Spacecraft properties
- Spacecraft: GPS-III SV04
- Spacecraft type: GPS Block III
- Bus: A2100M
- Manufacturer: Lockheed Martin
- Launch mass: 4331 kg
- Power: watts

Start of mission
- Launch date: 5 November 2020, 23:24 UTC
- Rocket: Falcon 9 Block 5 (F9-097)
- Launch site: Cape Canaveral, SLC-40
- Contractor: SpaceX

Orbital parameters
- Reference system: Geocentric orbit
- Regime: Medium Earth orbit (Semi-synchronous orbit)
- Perigee altitude: 20,181 km (12,540 mi)
- Apogee altitude: 20,196 km (12,549 mi)
- Inclination: 54.9°
- Period: 718.0 minutes

= USA-309 =

GPS III satellite

USA-309, also known as GPS-III SV04, NAVSTAR 80 or Sacagawea, is a United States navigation satellite which forms part of the Global Positioning System. It was the fourth GPS Block III satellite to be launched.

== Satellite ==
SV04 is the fourth GPS Block III satellite to be launched. Launch was pushed back several times due to delays with the earlier satellites.

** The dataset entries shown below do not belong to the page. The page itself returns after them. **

(** Trimming removes the blanks around a text that starts and ends with others. *)
Lemma trim_by_exact p b1 b2 c s d :
  Forall (fun c => p c = true) b1 -> Forall (fun c => p c = true) b2 -> p c = false -> p d = false ->
  trim_by p (b1 ++ (c :: s ++ [d]) ++ b2) = c :: s ++ [d].
Proof.
  intros H1 H2 Hc Hd. unfold trim_by. rewrite drop_while_blank by done. cbn [app drop_while]. rewrite Hc.
  change (c :: (s ++ [d]) ++ b2) with ((c :: s ++ [d]) ++ b2).
  rewrite rev_app_distr, drop_while_blank by (by apply Forall_rev).
  change (c :: s ++ [d]) with ((c :: s) ++ [d]). rewrite rev_app_distr. cbn [rev app drop_while]. rewrite Hd.
  cbn [rev]. by rewrite rev_app_distr, rev_involutive.
Qed.

Lemma quoted_value_exact b1 v : Forall (fun c => isspace c = true) b1 ->
  quoted_value (b1 ++ str "'" ++ v ++ str "'") = Some v.
Proof.
  intros H1. unfold quoted_value, trim_space.
  pose proof (trim_by_exact isspace b1 [] (ch "'") v (ch "'") H1 (Forall_nil_2 _) eq_refl eq_refl) as Ht.
  rewrite app_nil_r in Ht. change (str "'" ++ v ++ str "'") with (ch "'" :: v ++ [ch "'"]). rewrite Ht.
  cbn [length]. rewrite length_app. cbn [length].
  rewrite (proj2 (Nat.ltb_ge _ _)) by lia. change (at_pos (ch "'" :: v ++ [ch "'"]) 0) with (ch "'").
  replace (S (length v + 1) - 1)%nat with (length (ch "'" :: v)) by (cbn; lia).
  rewrite (at_pos_app (ch "'" :: v) (ch "'") [] : at_pos (ch "'" :: v ++ [ch "'"]) _ = _).
  change (ch "'" =? ch "'") with true. cbn [negb orb]. f_equal.
  unfold slice. cbn [length drop]. rewrite Nat.sub_succ, Nat.sub_0_r. apply take_app_length.
Qed.

Lemma word_blank word c t : isspace c = true -> starts_with_word (word ++ c :: t) word = true.
Proof.
  intros Hc. unfold starts_with_word. rewrite length_app, (proj2 (Nat.ltb_ge _ _)) by lia.
  rewrite take_app_length, drop_app_length. unfold beq. rewrite bool_decide_true by done. cbn [negb]. by rewrite Hc.
Qed.

(** The keyword of a datetime escape is the first one the code tries that matches. *)
Lemma datetime_dispatch profile inner keyword body c t :
  keyword ∈ map str ["d"; "t"; "ts"]%string -> isspace c = true ->
  trim_space body = keyword ++ c :: t ->
  translate_escape profile inner body =
    translate_datetime (keyword ++ c :: t) keyword (native_keyword keyword).
Proof.
  intros Hk Hc Htrim. unfold translate_escape. rewrite Htrim. cbv zeta.
  cbn [map] in Hk. rewrite !elem_of_cons in Hk.
  destruct Hk as [-> | [-> | [-> | []%elem_of_nil]]].
  - rewrite (word_blank (str "d")) by done. done.
  - rewrite (word_blank (str "t")) by done.
    assert (starts_with_word (str "t" ++ c :: t) (str "ts") = false) as ->; [|done].
    unfold starts_with_word. cbn [app length str map String.list_ascii_of_string take].
    assert ((S (S (length t)) <? 2)%nat = false) as -> by (apply Nat.ltb_ge; lia).
    unfold beq. rewrite bool_decide_false; [done|]. intros [= E].
    change (tolower c = 115) in E. assert (c <= 32) by (unfold isspace in Hc; lia).
    unfold tolower, isupper in E. case_match; zb; lia.
  - rewrite (word_blank (str "ts")) by done. done.
Qed.

(** Datetime escapes.  [{d 'v'}], [{t 'v'}] and [{ts 'v'}], with any blanks
    around the literal, become the native literal exactly when [v] is a date, a
    time or a timestamp in the grammar the driver reads results with (from year 1
    on, no zone, no leap second); otherwise they fail with [InvalidDatetime].  What
    is copied into the native literal has no quote, so it cannot end it early. *)
Theorem datetime_escape_exact (profile : SqlDialectProfile) (inner : bytes -> SqlTranslationResult)
    (keyword v b1 b2 : bytes) :
  keyword ∈ map str ["d"; "t"; "ts"]%string ->
  Forall (fun c => isspace c = true) b1 -> Forall (fun c => isspace c = true) b2 -> b1 <> [] ->
  (literal_text keyword v ->
     translate_escape profile inner (keyword ++ b1 ++ str "'" ++ v ++ str "'" ++ b2) =
       Translated (native_keyword keyword ++ str " '" ++ v ++ str "'") /\
     Forall (fun c => c <> ch "'") v) /\
  (~ literal_text keyword v ->
     exists m, translate_escape profile inner (keyword ++ b1 ++ str "'" ++ v ++ str "'" ++ b2) =
       Failed InvalidDatetime m).
Proof.
  intros Hk H1 H2 Hb1. destruct b1 as [|c b1]; [done|]. assert (isspace c = true) as Hc by by inv_forall.
  set (body := keyword ++ _).
  assert (trim_space body = keyword ++ c :: b1 ++ str "'" ++ v ++ str "'") as Htrim.
  { assert (exists k ks, keyword = k :: ks /\ isspace k = false) as (k & ks & -> & Hk1).
    { cbn [map] in Hk. rewrite !elem_of_cons in Hk.
      destruct Hk as [-> | [-> | [-> | []%elem_of_nil]]]; by eexists _, _. }
    pose proof (trim_by_exact isspace [] b2 k (ks ++ (c :: b1) ++ str "'" ++ v) (ch "'")
                  (Forall_nil_2 _) H2 Hk1 eq_refl) as Ht.
    unfold body, trim_space. cbn [app] in Ht |- *.
    repeat (rewrite <- app_assoc in Ht; cbn [app] in Ht). exact Ht. }
  rewrite (datetime_dispatch profile inner keyword body c _ Hk Hc Htrim). unfold translate_datetime.
  rewrite drop_app_length, (quoted_value_exact (c :: b1) v H1 : quoted_value (c :: b1 ++ _) = _).
  fold (valid_literal keyword v). pose proof (valid_literal_exact keyword v Hk) as Hv. split.
  - intros Hl. rewrite (proj2 Hv Hl). split; [done|]. by eapply literal_no_quote.
  - intros Hl. destruct (valid_literal keyword v); [by destruct Hl; apply Hv|]. by eexists.
Qed.

Lemma datetime_escape_exact_witness :
  translate_escape Redshift (fun _ => Translated []) (str "ts  '2024-02-29 23:59:59.5' ") =
    Translated (str "TIMESTAMP '2024-02-29 23:59:59.5'") /\
  Forall (fun c => c <> ch "'") (str "2024-02-29 23:59:59.5").
Proof.
  apply (datetime_escape_exact Redshift (fun _ => Translated []) (str "ts") (str "2024-02-29 23:59:59.5")
           (str "  ") (str " ")); [set_solver|by repeat constructor|by repeat constructor|done|].
  apply (literal_timestamp (str "2024-02-29") (str "23:59:59.5"));
    [by apply literal_date_inv|by apply literal_time_inv].
Defined.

The spacecraft is built on the Lockheed Martin A2100 satellite bus, and weighs in at 4331 kg.

== Launch ==
USA-309 was launched by SpaceX on 5th of November 2020 at 23:24 UTC atop Falcon 9 booster B1062. The launch took place from SLC-40 of the Cape Canaveral Air Force Station, and placed USA-309 directly into semi-synchronous orbit. About eight minutes after launch, Falcon 9 B1062 successfully landed on the droneship Of Course I Still Love You.

== Orbit ==
As of 2021, USA-309 was in a 54.9 degree inclination orbit with a perigee of 20,181 km and an apogee of 20,198 km.